For instance, if faced with a claim for negligent failure to test in Pennsylvania, you can now add Houtz v. Encore Medical Corp., 2014 U.S. Dist. LEXIS 170481 (M.D. Pa. Dec. 10, 2014) to your motion to dismiss on the ground that “Pennsylvania courts have explicitly stated that negligent failure to test is not a viable cause of action.” Id. at *7.
You can also toss in a cite to Houtz to defeat a negligent marketing claim, which is not recognized in Pennsylvania except for a claim of over-promotion. Id. at *8-9. But as the court points out, over-promotion is a very limited exception in which it is alleged that defendant’s promotion negated otherwise adequate warnings. Id. If plaintiff alleges, as she did in this case, that Defendants provided no warnings to her, then she has precluded “any prospect that this narrow exception to the prohibition on negligent marketing claims would apply.” Id. at *9.
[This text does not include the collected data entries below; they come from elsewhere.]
(** A request that gets a new reservation. *)
Lemma reserve_new clk ids b t d d' v :
  with_session clk ids (reserve upper b t) d = (d', inr v) -> vw_replayed v = false ->
  exists p, in_pool p (vw_extension v) /\ eligible b (taken p d) (vw_extension v).
Proof.
  unfold with_session, reserve, mbind, M_bind, query. cbn [working]. rewrite scalar_one_or_none_ok.
  destruct (select_where _ _) as [|x [|y l]]; cbn; [|by intros [= <- <-]|done].
  rewrite scalar_one_or_none_ok. destruct (select_where _ _) as [|p [|y l]]; cbn; [done| |done].
  pose proof (pool_first b p (taken p d)) as Hfirst.
  destruct (first_available upper b (taken p d) (pool_range p)) as [[n h]|]; cbn; [|done].
  destruct Hfirst as (Hn & He & _ & _). unfold try_except, insert_or. cbn.
  destruct (insert_reservation _ d) as [d1|]; cbn; [|done]. intros [= <- <-] _. by exists p.
Qed.

(** Reservations do not expire.  Whatever the API serves after a
    reservation, and however long ago its time to live ended, no other request
    is granted its extension: the expiry that is stored is never looked at. *)
Theorem expired_reservation_holds d d' id r clk ids b t d'' v :
  rtc step d d' -> reservation_table d !! id = Some r -> holds_extension r = true ->
  rv_expires_at r < t -> with_session clk ids (reserve upper b t) d' = (d'', inr v) ->
  vw_replayed v = false -> vw_extension v <> rv_extension r.
Proof.
  intros Hsteps Hr Hh _ Hres Hnew. apply steps_extend in Hsteps as [Hsub _].
  destruct (reserve_new _ _ _ _ _ _ _ Hres Hnew) as (p & [Hlo Hhi] & Hfree & _). intros Heq.
  apply Hfree. rewrite Heq in *. apply list_elem_of_fmap. exists r. split; [done|].
  apply elem_of_select_where. split.
  - rewrite Hh. by rewrite (proj2 (Z.leb_le _ _) Hlo), (proj2 (Z.leb_le _ _) Hhi).
  - exists id. by eapply lookup_weaken.
Qed.

End reserve.

(** ** Concrete requests *)

Definition demo_pool : pool_row := mkPool 1%N "P-1" "BU-400-COD" "agent" 6200 6202 true.
Definition demo_db : db := mkDb {[1%N := demo_pool]} ∅ ∅.
Definition demo_ids (n : nat) : uuid := N.of_nat (10 + n).
(** Evidence for the second and third extension of the pool only. *)
Definition demo_request (employee key : string) : ReserveRequest :=
  mkReserve employee "REQ-1" "BU-400-COD" "agent" key
    {[6201 := clear_evidence; 6202 := clear_evidence]} 900.

Definition demo_first := with_session (fun _ => 0) demo_ids (reserve ascii_upper (demo_request "E-1" "key-one-0123456789") 0) demo_db.

Lemma reserve_grants_least_witness :
  demo_first.2 = inr (mkReserveView 10%N 6201 "RESERVED" false)
  /\ forall m, in_pool demo_pool m /\ eligible ascii_upper (demo_request "E-1" "key-one-0123456789") (taken demo_pool demo_db) m ->
       6201 <= m.
Proof.
  assert (E : demo_first.2 = inr (mkReserveView 10%N 6201 "RESERVED" false)) by by vm_compute.
  split; [exact E|].
  pose proof (reserve_grants_least ascii_upper (fun _ => 0) demo_ids (demo_request "E-1" "key-one-0123456789") 0
    demo_db demo_pool) as H. cbv zeta in H. unfold demo_first in E. rewrite E in H.
  apply H; [|by vm_compute|by vm_compute]. intros id p Hp. cbn [pool_table demo_db] in Hp. by apply lookup_singleton_Some in Hp as [<- <-].
Defined.

(** A day later the extension of the first reservation is still held: a second
    employee gets the next one. *)
Lemma expired_reservation_holds_witness :
  exists r v, reservation_table demo_first.1 !! 10%N = Some r /\ rv_expires_at r < hours 24
    /\ (with_session (fun _ => 0) (fun n => demo_ids (S n))
          (reserve ascii_upper (demo_request "E-2" "key-two-0123456789") (hours 24)) demo_first.1).2 = inr v
    /\ vw_extension v <> rv_extension r.
Proof.
  eexists _, _. split; [by vm_compute|]. split; [by vm_compute|]. split; [by vm_compute|].
  eapply (expired_reservation_holds ascii_upper demo_first.1 demo_first.1 10%N _ (fun _ => 0)
    (fun n => demo_ids (S n)) (demo_request "E-2" "key-two-0123456789") (hours 24)).
  - apply rtc_refl.
  - by vm_compute.
  - by vm_compute.
  - by vm_compute.
  - by vm_compute.
  - by vm_compute.
Defined.
End ExtensionSafety.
Or, if your plaintiff is trying to use dicta in Lance v. Wyeth, 85 A.3d 434 (Pa. 2014) to get around the learned intermediary doctrine, you can use this:
However, ultimately the Supreme Court [in Lance] chose not to consider the wisdom of modifications or exceptions to the [learned intermediary] doctrine, because the case before it did not present the issue for consideration.
It is not the province of this Court to extend the law of Pennsylvania and dispose of a doctrine that is still the law of the state.
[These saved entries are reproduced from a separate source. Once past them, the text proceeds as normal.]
Lemma attempt_gated env b c s r : attempt env b c = (Some s, r) -> dial_gated env b c s.
Proof.
  unfold attempt. destruct (gates env b) as [e|a] eqn:Hg; [done|].
  destruct (decide_call env b a c) as [e|decision] eqn:Hd; [done|].
  case_bool_decide as Hallow; [subst decision|done].
  destruct (call_adapter env b a c) as [s' r'] eqn:Ha. intros Hs.
  assert (s' = Some s) as -> by (destruct r' as [e|[dg rs]]; by injection Hs).
  apply gates_ok in Hg as (Hc & Hv & _). apply exn_bind_ok in Hd as (policy & Hp & Hd).
  apply authorize_allow in Hd as [Hperm _]. apply call_adapter_sent in Ha as (? & ? & ? & ?).
  split; try done. by exists a, policy.
Qed.

Lemma no_growth {A} (l : list A) y : l <> app l [y].
Proof. intros E. apply (f_equal length) in E. rewrite length_app in E. cbn in E. lia. Qed.

Lemma dial_sends env b header w w' r k s :
  dial env b header w = (w', r) -> w_dials w' = app (w_dials w) [(k, s)] ->
  k = key_hash_of b /\ dial_gated env b (py_or header (uuid_str (drawn_correlation env))) s.
Proof.
  unfold dial. destruct (attempt _ _ _) as [[s'|] r'] eqn:Ha; cbn; intros [= <- _] E; [|by apply no_growth in E].
  cbn in E. apply app_inj_tail in E as [_ [= -> ->]]. split; [done|]. by eapply attempt_gated.
Qed.

(** ** How requests in flight got there *)

(** From [x] through a state that satisfies [P] to [z]. *)
Definition passed (P : world -> Prop) (x y : world * list flight) : Prop :=
  exists m, rtc ostep x m /\ rtc ostep m y /\ P m.1.
Definition unrecorded (b : OriginateCallRequest) (w : world) : Prop := records (w_db w) !! key_hash_of b = None.
Definition below_limit (env : Env) (b : OriginateCallRequest) (w : world) : Prop :=
  (_rate_limit_originate (coalesce (w_buckets w !! employee_id b) []) (monotonic env)).2 = inr tt.
(** First the lookup found no record, then the limiter let the request through. *)
Definition looked (q : request) (x y : world * list flight) : Prop := passed (unrecorded (rq_body q)) x y.
Definition entered (q : request) (x y : world * list flight) : Prop :=
  exists m, looked q x m /\ passed (below_limit (rq_env q) (rq_body q)) m y.

Lemma passed_step P x y z : passed P x y -> ostep y z -> passed P x z.
Proof. intros (m & ? & ? & ?) Hs. exists m. split_and!; [done|by eapply rtc_r|done]. Qed.
Lemma entered_step q x y z : entered q x y -> ostep y z -> entered q x z.
Proof. intros (m & Hm & Hp) Hs. exists m. split; [done|]. by eapply passed_step. Qed.

Definition flight_ok (x y : world * list flight) (f : flight) : Prop :=
  match f.2 with
  | Looked => looked f.1 x y
  | Entered | Committing _ => entered f.1 x y
  end.

Lemma flight_ok_step x y z f : flight_ok x y f -> ostep y z -> flight_ok x z f.
Proof.
  destruct f as [q []]; cbn; intros Hf Hs; [by eapply passed_step|by eapply entered_step|by eapply entered_step].
Qed.

Lemma Forall_taken {A} (P : A -> Prop) (l l' : list A) a : l ≡ₚ a :: l' -> Forall P l -> P a /\ Forall P l'.
Proof. intros Hp Hl. rewrite Hp in Hl. by apply Forall_cons in Hl. Qed.

Lemma flights_ok_step x y z :
  rtc ostep x y -> Forall (flight_ok x y) y.2 -> ostep y z -> Forall (flight_ok x z) z.2.
Proof.
  intros Hr Ho Hs. assert (Hold : Forall (flight_ok x z) y.2)
    by (eapply Forall_impl; [exact Ho|]; intros f Hf; by eapply flight_ok_step).
  assert (Hz : rtc ostep x z) by (by eapply rtc_r).
  pose proof Hs as Hs'.
  destruct Hs as [|q w o Hn|q w w' r o o' Hp Ha|q w w' r o o' Hp Ha|q p w o o' Hp|f w o o' Hp]; cbn in *; [done|..];
    try (destruct (Forall_taken _ _ _ _ Hp Ho) as [Hf _]; destruct (Forall_taken _ _ _ _ Hp Hold) as [Hf' Hold']).
  - constructor; [|done]. exists (w, o). split_and!; [done|by apply rtc_once|done].
  - destruct r as [e|[]]; [done|]. constructor; [|done]. exists (w, o). split; [exact Hf|].
    exists (w, o). split_and!; [done|by apply rtc_once|]. unfold enter in Ha. by injection Ha.
  - destruct r as [e|p]; [done|]. by constructor.
  - done.
  - done.
Qed.

Lemma flights_ok w0 y : rtc ostep (w0, []) y -> Forall (flight_ok (w0, []) y) y.2.
Proof.
  intros Hr. apply rtc_ind_r with (P := fun y => rtc ostep (w0, []) y /\ Forall (flight_ok (w0, []) y) y.2) in Hr as [_ ?];
    [done|by split|].
  intros y1 y2 _ Hs [Hr1 Ho]. split; [by eapply rtc_r|]. by eapply flights_ok_step.
Qed.

Lemma enter_dials env b w w' r : enter env b w = (w', r) -> w_dials w' = w_dials w.
Proof. by intros [= <- _]. Qed.

(** C17. Nothing dials unless every gate is open.  Requests are interleaved in
    any way, from a state in which none is in flight.  What leaves for the edge
    was sent by a request that, on its way, first found its key unrecorded, then
    was let through by the limiter, and then passed every other gate: the
    campaign is the test campaign or production campaigns are enabled, the
    identity service vouches for the agent, campaign and unit, the policy on
    file permits the call with the agent's own extension and name, the three
    dialling switches are on, and the URL is the approved private one; and it
    carries the number and caller id of the request and the extension and name
    the identity service gave. *)
Theorem dial_needs_every_gate w0 w o w' o' k s :
  rtc ostep (w0, []) (w, o) -> ostep (w, o) (w', o') -> w_dials w' = app (w_dials w) [(k, s)] ->
  exists q w1 o1 w2 o2 a policy,
    let env := rq_env q in
    let b := rq_body q in
    let c := py_or (rq_header q) (uuid_str (drawn_correlation env)) in
    k = sha256_hex (idempotency_key b)
    /\ rtc ostep (w0, []) (w1, o1) /\ records (w_db w1) !! k = None
    /\ rtc ostep (w1, o1) (w2, o2)
    /\ (_rate_limit_originate (coalesce (w_buckets w2 !! employee_id b) []) (monotonic env)).2 = inr tt
    /\ rtc ostep (w2, o2) (w, o)
    /\ (o_campaign b = "TEST_SYN" \/ allow_non_test_campaigns env = true)
    /\ vouched env b a /\ policy_file env = inr policy
    /\ permitted unicode_digit zones policy (policy_request b a c (now_utc env))
    /\ edge_enabled (edge_settings env)
    /\ EdgeClient.private_url upper urlsplit resolver is_private "POST" (dial_url env)
    /\ EdgeClient.s_url s = dial_url env
    /\ EdgeClient.s_body s = json_dumps json_canonical (dial_payload b a (uuid_str (drawn_call env)) c).
Proof.
  intros Hr Hs Hd. pose proof (flights_ok _ _ Hr) as Ho. cbn in Ho. revert Hd.
  inversion Hs as [| |q ? ? r ? ? Hp Ha|q ? ? r ? ? Hp Ha| |]; subst; cbn; intros Hd;
    try (rewrite (enter_dials _ _ _ _ _ Ha) in Hd); try (by apply no_growth in Hd).
  destruct (dial_sends _ _ _ _ _ _ _ _ Ha Hd) as [-> [Hcam (a & policy & ? & ? & ? & ?) ? ? ?]].
  destruct (Forall_taken _ _ _ _ Hp Ho) as [(m & ([w1 o1] & ? & ? & ?) & ([w2 o2] & ? & ? & ?)) _].
  exists q, w1, o1, w2, o2, a, policy. split_and!; try done. by etrans.
Qed.

(** ** Recorded calls *)

Definition dials_of (k : string) (w : world) : list (string * EdgeClient.sent) :=
  List.filter (fun x => bool_decide (x.1 = k)) (w_dials w).

(** The requests with the key [k] that are past their lookup and have not
    dialled yet. *)
Definition may_dial (k : string) (f : flight) : bool :=
  bool_decide (key_hash_of (rq_body f.1) = k) && match f.2 with Committing _ => false | _ => true end.
Definition undialled (k : string) (o : list flight) : nat := length (List.filter (may_dial k) o).
Arguments undialled : simpl never.

#[global] Instance undialled_proper k : Proper ((≡ₚ) ==> eq) (undialled k).
Proof.
  intros o1 o2 Hp. unfold undialled. induction Hp as [|f o1 o2 _ IH|f g o|o1 o2 o3 _ IH1 _ IH2]; cbn; [done| | |congruence].
  - destruct (may_dial k f); cbn; by rewrite IH.
  - by destruct (may_dial k f), (may_dial k g).
Qed.

Lemma undialled_cons k f o : undialled k (f :: o) = ((if may_dial k f then 1 else 0) + undialled k o)%nat.
Proof. unfold undialled. cbn. by destruct (may_dial k f). Qed.

Lemma finish_keeps p d k r :
  records d !! k = Some r -> records (finish p d).1 !! k = Some r.
Proof.
  intros Hr. unfold finish. destruct (negb (fits p)); [done|].
  destruct (insert_all p d) as [d'|] eqn:Ei; [|done]. revert Ei. unfold insert_all. case_match eqn:E; [|done].
  intros [= <-]. cbn. rewrite !andb_true_iff in E. destruct E as [_ E%is_null_true].
  rewrite lookup_insert_ne; [done|]. congruence.
Qed.

(** What the dialling part adds to the calls of a key. *)
Lemma dial_adds env b header w w' r k :
  dial env b header w = (w', r) ->
  w_db w' = w_db w /\ exists new, dials_of k w' = app (dials_of k w) new
    /\ (length new <= if bool_decide (key_hash_of b = k) then 1 else 0)%nat.
Proof.
  unfold dial, dials_of. destruct (attempt _ _ _) as [[s|] r']; cbn; intros [= <- _]; (split; [done|]).
  - cbn. rewrite List.filter_app. cbn. eexists. split; [reflexivity|]. by case_bool_decide.
  - exists []. rewrite app_nil_r. split; [done|]. cbn. lia.
Qed.

(** The calls of [k] that left between two states, against the requests that
    could still make one. *)
Definition spends (k : string) (x y : world * list flight) : Prop :=
  exists late, dials_of k y.1 = app (dials_of k x.1) late
    /\ (length late + undialled k y.2 <= undialled k x.2)%nat.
Houtz, at *14. The learned intermediary is still alive and well in Pennsylvania. If you have a device case, Houtz goes on to explain that plaintiff’s urged interpretation of Lance is an even greater stretch. Id. Because plaintiff’s complaint contained no allegations about the adequacy of the warning provided to her surgeon (only to her), her failure to warn claim was dismissed with leave to amend.
Houtz can also come in handy if your plaintiff’s design defect claim is a little thin. At a minimum the court needs to be able to understand from the complaint “what theory of design defect” is being alleged. And, if that theory is “based upon the availability of an alternative, safer design, [plaintiff] must plead in her complaint what that alternative, safer design might be.” Id. at *17. Again, the court gave plaintiff leave to amend to fix this pleading flaw.
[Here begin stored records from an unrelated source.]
Definition postly_verify (body : string) (h : headers) (time : Z) : exn + unit :=
  secret ← postly_webhook_verification_secret c;
  check (truthy secret)
    (social_error "SOCIAL_PROVIDER_NOT_CONFIGURED" "Webhook verification is not configured" 503) ;;
  let timestamp := header h "x-postly-timestamp" in
  let signature := header h "x-postly-signature" in
  check (fresh_timestamp timestamp (social_webhook_ttl_seconds c) time)
    (social_error "SOCIAL_WEBHOOK_INVALID_SIGNATURE" "Webhook timestamp is invalid" 401) ;;
  let expected := hmac_hex (bytes_of secret) (timestamp +:+ "." +:+ body) in
  same ← compare_digest expected (removeprefix "sha256=" signature);
  check same (social_error "SOCIAL_WEBHOOK_INVALID_SIGNATURE" "Webhook signature is invalid" 401).

Definition event_map : list (string * string) :=
  [("post.published", "social.post.published"); ("post.failed", "social.post.failed");
   ("post.scheduled", "social.post.scheduled"); ("post.cancelled", "social.post.cancelled");
   ("account.connected", "social.account.connected");
   ("account.disconnected", "social.account.disconnected");
   ("comment.created", "social.comment.received"); ("message.created", "social.message.received")].

Definition safe_keys : list string := ["status"; "provider_post_id"; "metrics"].

Definition webhook_uuid (key : string) (p : json) : exn + uuid :=
  match json_get key p ≫= (fun v => parse_uuid (str_of_json v)) with
  | Some u => inr u
  | None => inl (social_error "SOCIAL_WEBHOOK_INVALID" "Webhook identifiers are invalid" 422)
  end.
Finally, Houtz gives us a little reminder about the limited nature of the “malfunction theory.” The malfunction theory of liability allows a plaintiff to prove a manufacturing defect with circumstantial evidence. Id. at *19. However, in order to proceed on this theory, plaintiff must prove that the product at issue “has been destroyed or is otherwise unavailable.” Id. at *19, 20. If the product is available, plaintiff is not entitled to an inference of a defect. She’s going to have to prove it the old-fashion way – direct evidence and testing.
Thanks to Terry Henry at Blank Rome for passing along this decision full of nice, neat quotable tidbits on Pennsylvania law.